> _Task directions_:
In the entries below, find the line with "match job_ids with" and the line with "get_current_step_display (current_step job))."; give again those lines and every line between them, exactly.

> _Provided data_:
++++++++++++++++++++

(** The fields [clean_stale_cache_entries] assigns to a stuck job. *)
Definition timed_out (now : Z) (job : ProcessingJob) : ProcessingJob :=
  set_completed_at now
    (set_error_message "Processing timed out after 30 minutes"
       (set_status "failed" "failed" 0 job)).

(** The first loop of [clean_stale_cache_entries], over the cached ids. *)
Fixpoint scan_cache (job_ids : list string) (stale_jobs : list string) : M (list string) :=
  match job_ids with
  | [] => mret stale_jobs
  | job_id :: rest =>
      stale_jobs ←
        try_except
          (job ← objects_get job_id;
           now ← gets clock;
           if is_stuck now job
           then save job_id (timed_out now job);; mret (stale_jobs ++ [job_id])
           else mret stale_jobs)
          (λ e, match e with
                | DoesNotExist => mret (stale_jobs ++ [job_id])
                | _ => raise e
                end);
      scan_cache rest stale_jobs
  end.

Definition clean_stale_cache_entries : M unit :=
  cached ← gets (λ w, (map_to_list (job_statuses w)).*1);
  stale_jobs ← scan_cache cached [];
  for_each stale_jobs (λ job_id,
    present ← gets (λ w, bool_decide (is_Some (job_statuses w !! job_id)));
    if present : bool then modify (with_job_statuses (delete job_id)) else mret tt).

Definition STEP_CHOICES : list (string * string) :=
  [ ("uploaded", "File Uploaded");
    ("converting", "Converting Audio Format");
    ("transcribing", "Transcribing with WhisperX");
    ("separating", "Separating Speakers");
    ("finalizing", "Finalizing Output");
    ("completed", "Processing Complete") ].

(** [job.get_current_step_display()]: the label of the choice, or the value
    itself when it is not one of the choices. *)
Definition get_current_step_display (step : string) : string :=
  default step (snd <$> List.find (λ kv, String_eqb kv.1 step) STEP_CHOICES).

(** The status dictionary built from a job record. *)
Definition database_status (job : ProcessingJob) : Snapshot :=
  mkSnapshot (job_status job) (current_step job) (progress_percentage job)
    ("Current step: " +:+ get_current_step_display (current_step job)).

Definition not_found_status : Snapshot := mkSnapshot "not_found" "error" 0 "Job not found".

Definition error_status : Snapshot := mkSnapshot "error" "error" 0 "Error retrieving status".

(** [get_job_status]; [clean] is the outcome of [random.random() < 0.1]. *)
Definition get_job_status (clean : bool) (job_id : string) : M Snapshot :=
  try_except
    ((if clean then clean_stale_cache_entries else mret tt);;
     job ← objects_get job_id;
     if in_list (job_status job) ["completed"; "failed"]
     then
       let status := database_status job in
       modify (with_job_statuses (insert job_id status));;
       mret status
     else
       cached ← gets (λ w, job_statuses w !! job_id);
       match cached with
       | Some memory_status => mret memory_status
       | None =>
           let status := database_status job in
           modify (with_job_statuses (insert job_id status));;
           mret status
       end)
    (λ e, match e with
          | DoesNotExist => mret not_found_status
          | _ => mret error_status
          end).

(** ** Speaker labels *)






Fixpoint string_forallb (p : ascii → bool) (s : string) : bool :=
  match s with
  | EmptyString => true
  | String c rest => p c && string_forallb p rest
  end.

(** Text of ASCII characters: every code point is below 128. On such text
    the classes of this file are those of Python whatever the encoding in
    which the text is held. *)
Definition ascii_text (s : string) : Prop :=
  string_forallb (λ c, (Ascii.N_of_ascii c <? 128)%N) s = true.


Definition has_null (s : string) : bool := negb (string_forallb (λ c, negb (Ascii.N_of_ascii c =? 0)%N) s).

++++++++++++++++++++

> _Solution_:
  match job_ids with
  | [] => mret stale_jobs
  | job_id :: rest =>
      stale_jobs ←
        try_except
          (job ← objects_get job_id;
           now ← gets clock;
           if is_stuck now job
           then save job_id (timed_out now job);; mret (stale_jobs ++ [job_id])
           else mret stale_jobs)
          (λ e, match e with
                | DoesNotExist => mret (stale_jobs ++ [job_id])
                | _ => raise e
                end);
      scan_cache rest stale_jobs
  end.

Definition clean_stale_cache_entries : M unit :=
  cached ← gets (λ w, (map_to_list (job_statuses w)).*1);
  stale_jobs ← scan_cache cached [];
  for_each stale_jobs (λ job_id,
    present ← gets (λ w, bool_decide (is_Some (job_statuses w !! job_id)));
    if present : bool then modify (with_job_statuses (delete job_id)) else mret tt).

Definition STEP_CHOICES : list (string * string) :=
  [ ("uploaded", "File Uploaded");
    ("converting", "Converting Audio Format");
    ("transcribing", "Transcribing with WhisperX");
    ("separating", "Separating Speakers");
    ("finalizing", "Finalizing Output");
    ("completed", "Processing Complete") ].

(** [job.get_current_step_display()]: the label of the choice, or the value
    itself when it is not one of the choices. *)
Definition get_current_step_display (step : string) : string :=
  default step (snd <$> List.find (λ kv, String_eqb kv.1 step) STEP_CHOICES).

(** The status dictionary built from a job record. *)
Definition database_status (job : ProcessingJob) : Snapshot :=
  mkSnapshot (job_status job) (current_step job) (progress_percentage job)
    ("Current step: " +:+ get_current_step_display (current_step job)).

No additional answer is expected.